While every employee might not be stealing, a report from ACFE reveals that fraudulent behavior might be more common than expected.
Over the past decade, business owners have become quite privy to the dangers and signs of fraud schemes. While credit alerts and vendor screenings have become somewhat second nature, business owners continually overlook one of the most common sources of fraudulent activity — their employees.
Statistics show that employee theft is frequently more damaging to businesses than other potential scams, and that more often than not, the perpetrator is a long-term employee or someone that the owner would least expect.
From high mortgage debts, climbing costs of living, budget cuts, and increasing costs of health care, there’s a clear (potential) motive for employees to turn to fraudulent behavior. A 2016 study by the Association of Certified Fraud Examiners revealed that a typical organization loses 5 percent of annual revenue to fraud, with the median loss being $120,000.
This isn’t to say that every employee is stealing, but it is an indication that it might be more common than you expect. If internal controls are weak or nonexistent, the likelihood of theft occurring increases, and therefore, so does the potential loss.

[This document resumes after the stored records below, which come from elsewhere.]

(* ===== verification/KeyPackFacts.v ===== *)
(** * Correctness of packed key records

    [packKey] splits a key into prefix, marker and hexadecimal tail; the record
    written for a key, raw or escaped, is read back by every reader: its length,
    the key itself, the comparison with another key, the decoded length. *)
From S2P Require Import Prelude KeyPack.

(** ** Character tables *)

Definition is_hex (b : byte) : Prop := hexClass b ≠ 0.

Lemma hexNibble_range b : is_hex b → 0 ≤ hexNibble b < 16.
Proof. unfold is_hex. destruct b; vm_compute; intros; by try split. Qed.

(** A hexadecimal digit is its lower-case form, lowered by 32 when upper case. *)
Lemma hex_lower b :
  is_hex b → bz (hexLower (hexNibble b)) - (if hexClass b =? 4 then 32 else 0) = bz b.
Proof. unfold is_hex. destruct b; vm_compute; intros; done. Qed.

Lemma hex_upper b : is_hex b → hexClass b ≠ 2 → hexUpper (hexNibble b) = b.
Proof. unfold is_hex. destruct b; vm_compute; intros; done. Qed.

Lemma class_bit b k : (k = 1 ∨ k = 2) → Z.testbit (hexClass b) k = (hexClass b =? 2 ^ k).
Proof. intros [->| ->]; by destruct b. Qed.

(** ** The classes of a run of digits *)

Definition seen_of (l : list byte) : Z := foldr (fun b acc => Z.lor acc (hexClass b)) 0 l.

Definition ex_class (c : Z) (l : list byte) : bool := existsb (fun b => hexClass b =? c) l.

Lemma has_testbit x k : 0 ≤ k → has x (2 ^ k) = Z.testbit x k.
Proof.
  intros Hk. unfold has. destruct (Z.testbit x k) eqn:E.
  - apply negb_true_iff, Z.eqb_neq. intros H.
    assert (Z.testbit (Z.land x (2 ^ k)) k = true) by (by rewrite Z.land_spec, E, Z.pow2_bits_true).
    rewrite H, Z.bits_0 in *. done.
  - apply negb_false_iff, Z.eqb_eq, Z.bits_inj'. intros i Hi. rewrite Z.land_spec, Z.bits_0.
    destruct (decide (i = k)) as [->|]; [by rewrite E|]. rewrite Z.pow2_bits_false by done.
    by rewrite andb_false_r.
Qed.

Lemma seen_bit l k : (k = 1 ∨ k = 2) → has (seen_of l) (2 ^ k) = ex_class (2 ^ k) l.
Proof.
  intros Hk. rewrite has_testbit by lia. induction l as [|b l IH]; [by destruct Hk as [->| ->]|].
  change (seen_of (b :: l)) with (Z.lor (seen_of l) (hexClass b)).
  change (ex_class (2 ^ k) (b :: l)) with ((hexClass b =? 2 ^ k) || ex_class (2 ^ k) l).
  by rewrite Z.lor_spec, IH, class_bit, orb_comm.
Qed.

Lemma scan_classes_seen l : scan_classes l = seen_of l.
Proof.
  unfold scan_classes.
  assert (H : ∀ acc, foldl (fun seen b => Z.lor seen (hexClass b)) acc l = Z.lor acc (seen_of l)).
  { induction l as [|b l IH]; intros acc; cbn; [by rewrite Z.lor_0_r|].
    rewrite IH, <- Z.lor_assoc, (Z.lor_comm (hexClass b)). done. }
  by rewrite H.
Qed.

Lemma char_at_drop key s : (s < length key)%nat → drop s key = char_at key s :: drop (S s) key.
Proof.
  intros H. unfold char_at. destruct (lookup_lt_is_Some_2 key s H) as [x E].
  rewrite E. by apply drop_S.
Qed.

Lemma scan_tail_spec key : ∀ s seen s' seen',
  (s ≤ length key)%nat → scan_tail key s seen = (s', seen') →
  seen = seen_of (drop s key) → Forall is_hex (drop s key) →
  (s' ≤ s)%nat ∧ seen' = seen_of (drop s' key) ∧ Forall is_hex (drop s' key).
Proof.
  induction s as [|s IH]; intros seen s' seen' Hs E Hseen Hh; cbn [scan_tail] in E.
  - by simplify_eq.
  - destruct (Z.eqb_spec (hexClass (char_at key s)) 0) as [H0|H0]; [by simplify_eq|].
    pose proof (char_at_drop key s ltac:(lia)) as Ed.
    apply IH in E as (? & ? & ?); [split_and!; [lia|done..]|lia|..]; rewrite Ed; cbn; [by subst|].
    by constructor.
Qed.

What can companies do to protect themselves? Improving or establishing internal controls is a very easy and generally cost effective way of mitigating the risk of potential loss.
Having a strong set of internal controls is the most effective and efficient way of protecting yourself against those looking to skim money off your bottom line. This does not need to be a complete internal control evaluation and implementation, but evaluating key transaction cycles and putting controls in certain key steps can go a long way to minimizing the risk of employee theft.
Meeting with your management and finance group, or even a contractor hired to assist with internal control evaluation, can help you to develop a list of areas where controls could be improved — the “low hanging fruit.”
From there, you can use the list to help determine how those controls can be implemented cost effectively. You can also choose to delve deeper into further analysis in other areas and implement additional controls over time.
10 signs there may be an issue:
1) Unexplained variances between budgeted and actual costs.
2) Large liabilities related to unexpected contracts.
3) Employees living beyond their means or making sudden big-ticket purchases.
4) Abnormal changes in account balances.
5) Unusual write-offs or questionable transactions.
6) Shortages in cash, investments or other assets.
7) Abnormal employee behavior (increased complaints, secretive about job function, unwillingness to cross-train, refusal to use vacation days, diversion of scrutiny under audit).
8) Infrequent or late financial reports.
9) Accounting staff is behind more than 3 months on preparation of monthly bank reconciliations.
10) Unexplained inventory shortages.
Even if your company has never experienced an employee theft (that you are aware of), it’s a good idea to have the right controls in place to prevent attacks from happening in the future. There are two categories of controls: passive and active.
Passive controls exist to prevent someone from having the opportunity to commit fraud, while active controls prevent the possibility of fraud occurring in the first place. These controls are often complex, multi-levels of review and approval, but can often be simple or subtle changes in your day-to-day processes and procedures.
Types of passive controls:
1) Audit trails and traceable trails
2) Review process and procedures
3) Focused or surprise audits
5) Rotation of personnel
Types of active controls:
1) Segregation of duties and functions
2) Physical asset control (locks, check out systems passcodes, etc.)
3) Document matching
4) Signatures, signoffs, and document countersigning
5) Passwords and PINs for mobile devices and computers
It’s important to remember that internal controls are a process, not a means to an end. They must be properly communicated, remain consistent, and always stay enforced.
In order to work effectively, internal controls must be persistently followed by every employee, manager and even owners. If the controls are haphazardly enforced, apply to only certain employees, or cover only certain transactions, the company’s likelihood of theft increases.
If the wrong employee starts to understand the pattern or the weak spots in your controls, the areas where the control is not enforced may be manipulated to their advantage. If your employees see that someone is routinely reviewing transactions, entries and documents, then the chances of them attempting fraud will be mitigated to some degree.
10 best practices to implement now:
1) Use payee positive pay and utilize direct deposit for payroll.
2) Have Automated Clearing House (ACH) Protections.
3) Daily reconciliation of bank accounts.
4) Implement vendor verification procedures.
5) Have controlled access to all payments and processing areas.
6) Segregation of duties: Ensure that the person reconciling the bank accounts is different than the check signer and the person mailing the checks. Also be sure the person preparing daily bank deposits is different than the person posting customer payments to the general ledger.
7) Have as few bank accounts as possible: Be extra cautious if your organization has multiple bank accounts and know the business flow of each.
8) Have the bank statements delivered to an alternate address so the cancelled checks or check copies can be scanned for forged checks, or for changed check values or payees after review and signature.
9) Question accounts that you are unaware of or may not know a lot about.
10) Set up an anonymous way for your employees to alert you if they have concerns or suspect fraud – whistle blower hotlines are very effective for getting tips about possible fraud.
While these best practices are a great start to building a strong safeguard, it’s a good idea to leverage a third party to review your business and uncover potential problems.